This is not a V-shaped recovery. Adding 1.8 million jobs is not sufficient for any sort of speedy recovery after the astronomical job losses of early spring. The hit to total employment is still larger than the worst of the Great Recession, which, at its nadir, saw payroll employment drop by 6.3%. Progress is being made, but the pace has slowed and there’s still a ways to go.

Unemployment fell and it fell for the best possible reasons. Labor force participation was essentially flat, meaning the drop was a sign of workers actually getting jobs. More enduring forms of unemployment were flat and the core unemployment rate fell for the first time during the pandemic. Joblessness is still tremendously high, but it is moving in the right direction.

At the same time, job growth was not only insufficient, but its distribution is showing some ominous signs. The gains this month were less concentrated in the ravaged leisure and hospitality sector, where employment is still down more than 25% compared to February.
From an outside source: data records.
(* ===== verification/Prelude.v ===== *)
(** * Open vStorage VolumeDriver: a verification library

    The volume driver (src/src/volumedriver) presents block devices over an object
    store.  Writes are gathered in SCOs (storage container objects), where each
    cluster (4 KiB) has a location; every location written is logged in TLogs
    (transaction logs); TLogs are grouped into snapshots; a metadata store maps
    cluster addresses to locations and is rebuilt from the TLogs when it is lost.
    This library models that chain, from bytes to the map:

    - CheckSum.v: src/src/youtils/CheckSum.{h,cpp}.  Module [CRC] has both CRC32C
      routines (slicing by eight, for every alignment, and the one on the CRC32
      instruction) over the literal tables of the code, module [CheckSum] the
      class.  The state is the 32-bit register.
    - Addressing.v: SCO.{h,cpp}, ClusterLocation.{h,cpp}, ClusterLocationAndHash.h.
      Records with the fields of the structs, bounded by [wf]; text and stream
      forms.
    - TLogEntry.v: Entry.{h,cpp}, EntryProcessor.h.  The four kinds of entries in
      their 32-byte image, and the processors that check a TLog.
    - TLogIO.v, TLogIOFacts.v: TLogReader, BackwardTLogReader, OneFileTLogReader,
      CombinedTLogReader, TLogReaderInterface, TLogWriter (.h and .cpp).  A file is
      a list of bytes; readers and writer are records with their buffers and
      positions, and their methods are steps on them.
    - TLogs.v: TLog.{h,cpp}, lists of TLogs with their flag "written to backend".
    - Snapshots.v: Snapshot.{h,cpp}.
    - SnapshotPersistor.v: SnapshotPersistor.{h,cpp}, the current TLogs and the
      snapshots of a volume; SnapshotFacts.v, SnapshotTheorems.v and
      SnapshotQueries.v prove its properties.
    - PageGenerator.v: PageGenerator.{h,cpp}, entries grouped by metadata page.
    - MetaDataStore.v: CachedMetaDataPage.h, CachedMetaDataStore.{h,cpp}: corks, an
      LRU cache of pages, and their backend, which is a class
      ([Backend.MetaDataBackendInterface], after MetaDataBackendInterface.h) with
      its contract in a second class ([Backend.MetaDataBackendSpec]).
    - MetaDataBackends.v: TokyoCabinetMetaDataBackend and RocksDBMetaDataBackend
      (.h and .cpp) over a key-value library, which is a class with a contract;
      TokyoCabinet is an instance of the backend contract.
    - MetaDataFacts.v, MetaDataTheorems.v, MetaDataClaims.v, Replay.v: the theorems
      on the store.
    - Scrubbing.v: TLogSplitter, PartScrubber, TLogMerger, TLogCutter,
      TheSonOfTLogCutter and ScrubbingSCOData (.h and .cpp), the tools that take the
      log of a snapshot apart and put it together again.  A TLog file is the list of
      its entries here (TLogIO.v shows that readers return it); the backend they
      write to is a class ([ObjectStore.ObjectStore]) with its contract.
    - SCOPool.v: SCOPool.{h,cpp}, NormalizedSCOAccessData.cpp and [FilePool::newFile]:
      the clusters still in use of sparse SCOs go to new SCOs.  The access
      probabilities are binary32 numbers of the library's [SpecFloat].
    - Scrubber.v: Scrubber.{h,cpp}, from the snapshots file of a volume to the
      [ScrubberResult], which is stored or applied, and
      [Volume::cleanupScrubbingOnError_].
    - ScrubbingFacts.v, ScrubbingTheorems.v, SCOPoolFacts.v, CutterFacts.v,
      ScrubberTheorems.v, ScrubbingClaims.v, ScrubApply.v: the theorems on the
      scrubber.
    - ClusterCacheMap.v: ClusterCacheKey.h and ClusterCacheMap.h, the hash map of the
      cluster cache; its size comes from a quotient of binary64 numbers.
    - ClusterCache.v: ClusterCache.h, ClusterCacheEntry.h, ClusterCacheMode.h and the
      devices (ClusterCacheDeviceT.h, ClusterCacheDiskStore.h,
      ClusterCacheDeviceManagerT.h): a read cache of clusters.  Entries live in the
      memory of their device and are known by their address; lists and maps share
      them, so that a change of an entry is seen through both.
    - ClusterCacheMapFacts.v, ClusterCacheFacts.v, ClusterCacheOffline.v,
      ClusterCacheOps.v, ClusterCacheAdmin.v, ClusterCacheDevices.v,
      ClusterCacheClaims.v: the theorems on the cluster cache.
    - DTLStream.v: the distributed transaction log (DTL, failovercache/fungilib and
      FailOverCacheStreamers.{h,cpp}): streams, the framing of sockets, messages.
      DTLStreamFacts.v: what is written is read back, on every stream ([reader]).
    - DTLBackend.v: failovercache/Backend.{h,cpp} over a class [BackendStore] (its
      virtual methods), with the instances MemoryBackend and FileBackend.
      DTLBackendFacts.v: both keep the contract [BackendStoreSpec]; DTLLog.v: on it a
      backend is a list of entries ([LogSpec]).
    - DTLServer.v: FailOverCacheProtocol, FailOverCacheAcceptor and FailOverCacheProxy:
      a connection, from the call of the proxy over bytes to the server's thread and
      back.  DTLServerFacts.v, DTLWire.v: a call over the wire is a call of the backend.
    - DTLBridge.v: FailOverCacheSyncBridge and FailOverCacheAsyncBridge over a class
      [FailOverCache] that the proxy is an instance of; the thread of the asynchronous
      bridge takes turns with the volume.  DTLBridgeFacts.v, DTLBridgeLive.v,
      DTLClaims.v: the theorems on the bridges and on the whole chain.
    - SCOCache.v: SCOCache, SCOCacheMountPoint, SCOCacheNamespace, CachedSCO (.h and .cpp),
      MountPointConfig.h, SCOFetcher.h: the cache of SCOs on several mount points.  Disks are part of the
      state and may fail; the SCOs in memory live in a heap with reference counts; the
      sections under a lock are the steps that interleave.  SCOCacheFacts.v, SCOCacheOps.v,
      SCOCacheAdmin.v, SCOCacheClean.v, SCOCacheRestart.v: the invariant and what keeps it;
      SCOCacheTheorems.v: the theorems.
    - DataStore.v: DataStoreNG.{h,cpp}, OpenSCO.cpp, WriteSCOCache.cpp, SCOFetcher.cpp and
      [BackendConnectionInterface::partial_read]: clusters in SCOs, over the SCO cache.  A mount
      point error is retried with a list of what happens in between.  DataStoreTheorems.v:
      the theorems.
    - SnapshotManagement.v: SnapshotManagement.{h,cpp} and the tasks WriteTLog and
      WriteSnapshot of BackendTasks.cpp: the log of a volume, with the TLog writer, the
      files, the snapshots file and the tasks that are queued; the volume is a class
      ([VolumeInterface], after VolumeInterface.h).  SnapshotManagementFacts.v has what the log needs of the
      volume ([VolumeSpec]) and the invariant, SnapshotManagementOps.v the
      operations, SnapshotManagementTheorems.v the theorems.
    - Volume.v: Volume.cpp: reading, writing, sync, snapshots, replay of the DTL and
      resize, over classes for its components; the [VolumeInterface] of the
      log is implemented by the rest of the volume ([rest_interface]).  VolumeFacts.v says what the volume
      needs of each component, and proves the specification of each operation;
      VolumeTheorems.v has the theorems, and a volume on which they are tried.

    How the code is rendered.  Unsigned integers are [Z] with their wrap written
    out ([u8] to [u64]); a method that throws returns [res], or runs in the state
    and exception monad [M], in which the state survives a throw.  [VERIFY] and
    [THROW_UNLESS] throw; [ASSERT] is [AssertFailed], as in a debug build; uses the
    language leaves undefined are [UndefinedBehaviour].  Methods keep their names.
    Log messages, tracing and locks are left out: one operation runs at a time, except
    in the asynchronous bridge, where the sections under its locks are the steps that
    interleave.

    What the theorems show.
    - Check sums: the two routines agree with the bit-serial CRC32C on every buffer,
      start value and alignment, and pieces add up.
    - Text, stream and memory forms of addresses and entries are read back as
      written, and exactly the well-formed strings are accepted.
    - TLogs: what a writer was given is what readers return, in both directions,
      for every buffer size; refused entries leave no trace; a closed TLog passes
      the checking processors and one with a wrong check sum does not.
    - Snapshots: every reachable state keeps the TLogs on the backend a prefix of the
      history; each operation acts on the history as a list operation; queries
      return the stretches of the history their names say; errors are exact.
    - Metadata store: on a backend that keeps its contract the store is
      indistinguishable from one map, over all sequences of operations; what was
      uncorked survives a restart; the count of used clusters is exact; replay
      grouped by pages equals replay in order; relocations touch what they should.
    - Scrubber: on a snapshot whose log is in order ([ScrubberTheorems.scrubbable]: the
      locations of the log increase, one SCO stands for a number, the SCOs are in the
      backend with every cluster of the log, a SCO has a free version, ids drawn are
      new) the scrubber completes; the TLogs it returns give every cluster the data it
      had, without the SCOs it reports as deleted; its relocations turn the old map
      into the new one; what it returns can be scrubbed again; applied, it leaves the
      other snapshots alone.  The steps are exact on their own: metadata scrub, merge,
      the two cutters.
    - Cluster cache: over all sequences of calls ([CacheClaims.admissible] says what is
      asked of each), reads serve the last cluster added, never one that was
      invalidated; lists, maps, limits and devices agree.
    - Distributed transaction log: either backend, directly or over the wire, gives out
      what was added in that order, less what was removed; a new owner that writes
      before it reads starts an empty log.  The asynchronous bridge delivers what it
      accepted, in order and unchanged, for every interleaving and every failure that
      it does not report; a refused batch gets in after three turns of the thread, and
      what is queued is in the server's log after two rounds.
    - SCO cache: in every reachable state, with any number of fetches and cleanups under way,
      namespaces, SCOs, mount points and files agree; a cleanup removes
      only what can be fetched again; a mount point is chosen as the code means to, and
      one that went offline is not used again; reporting an error ends.
    - Data store: what is written is read back, over restarts of the SCO and fetches; a
      batch of reads equals single reads; the check sum of a SCO is that of its bytes.
    - Log of a volume: whatever is called, and whenever tasks run or fail, the TLogs
      hold what was logged, in order; after a crash a prefix, all of it after a sync;
      restoring a snapshot gives the log it was taken of.
    - Volume: over components that keep their promises a volume is a disk: reads return
      the bytes written last, writes are applied or torn at a byte, and the
      log says where the clusters are.  The promises are those that the theorems on data store, metadata
      store, cluster cache and DTL show for these, each within its bounds.
    - What does not hold, each by a theorem: the result of a scrub names its new SCOs;
      a request behind the end of a volume is refused; [removeMountPoint] leaves the SCOs of the
      other mount points alone; a failed fetch gives its space back; purging a SCO
      leaves its mount point online; a current SCO that was lost is fetched or missed; the
      remaining capacity of a SCO may be negative;
      callbacks that come late after a restore are tolerated; a store survives a failed
      eviction, counts right after it is cleared or on RocksDB, can be cleared while
      dirty; a device of the cluster cache can be taken offline at any time; the request
      timeout of the DTL can be changed without losing its log; a client of the DTL
      sees that the server could not read the log; a flush of the asynchronous bridge
      delivers what is queued; a failure to fetch a SCO is an error.

    Bounds.  Loops whose recursion is not structural take fuel: readers run with one
    step more than the entries of their file, the store's emptying loop with one
    more than its pages, [processPages] with one more than the entries replayed, the
    merger with one more than the entries of its inputs, the walks over the SCOs in
    [SCOPool] with one more than the SCOs, the server's thread and
    the loop of [getObject_] with one more than the bytes that have arrived, the loops that take
    mount points offline and that choose one with one or two more than the mount points there
    are (squared where one starts again), the loop of [write_aligned_] with two more than the bytes; a DTL
    that refuses a batch is asked [attempts] times, more than it refuses ([FailOverSpec]); the theorems
    state that the result is reached.  Cluster addresses have 35 bits
    ([Entry::max_valid_cluster_address_]); a cork or a replay has less than 2^32
    entries (the width of the page counters); [page_bits] is below 31.

    Not modelled: XML and boost serialization, reports and counters of performance, files and
    directories beyond their contents, RDMA, connecting and polling sockets, several connections of a
    DTL server at once: they are I/O, or change nothing that is modelled.  Threads and
    locks are modelled where sections under a lock interleave (asynchronous bridge, SCO
    cache, tasks of the backend); elsewhere one operation runs at a time.  The remote metadata backends
    and the metadata server are clients and servers of services outside the sources.  Of the
    volume its construction, cloning, restart and configuration are left out, and the volume
    manager: they put components together.  The file system, the file driver
    and the bindings are front ends.

    This file holds what all others share: results and the monad, machine integers,
    tactics and hint databases, bits and bytes. *)

From stdpp Require Export base tactics decidable list gmap strings.
From Stdlib Require Export ZArith Lia ZifyNat Sorted.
Information, a sector not directly affected by the virus, is now the industry that’s taken the third largest cumulative hit. 

The progress is encouraging, but let’s not lose sight of where we currently are. By both the unemployment rate and the cumulative hit to employment, the current labor market crisis is worse than the Great Recession, a supposedly once-in-a-generation economic crisis. Until the virus is under control, a full and sustained recovery will remain out of reach.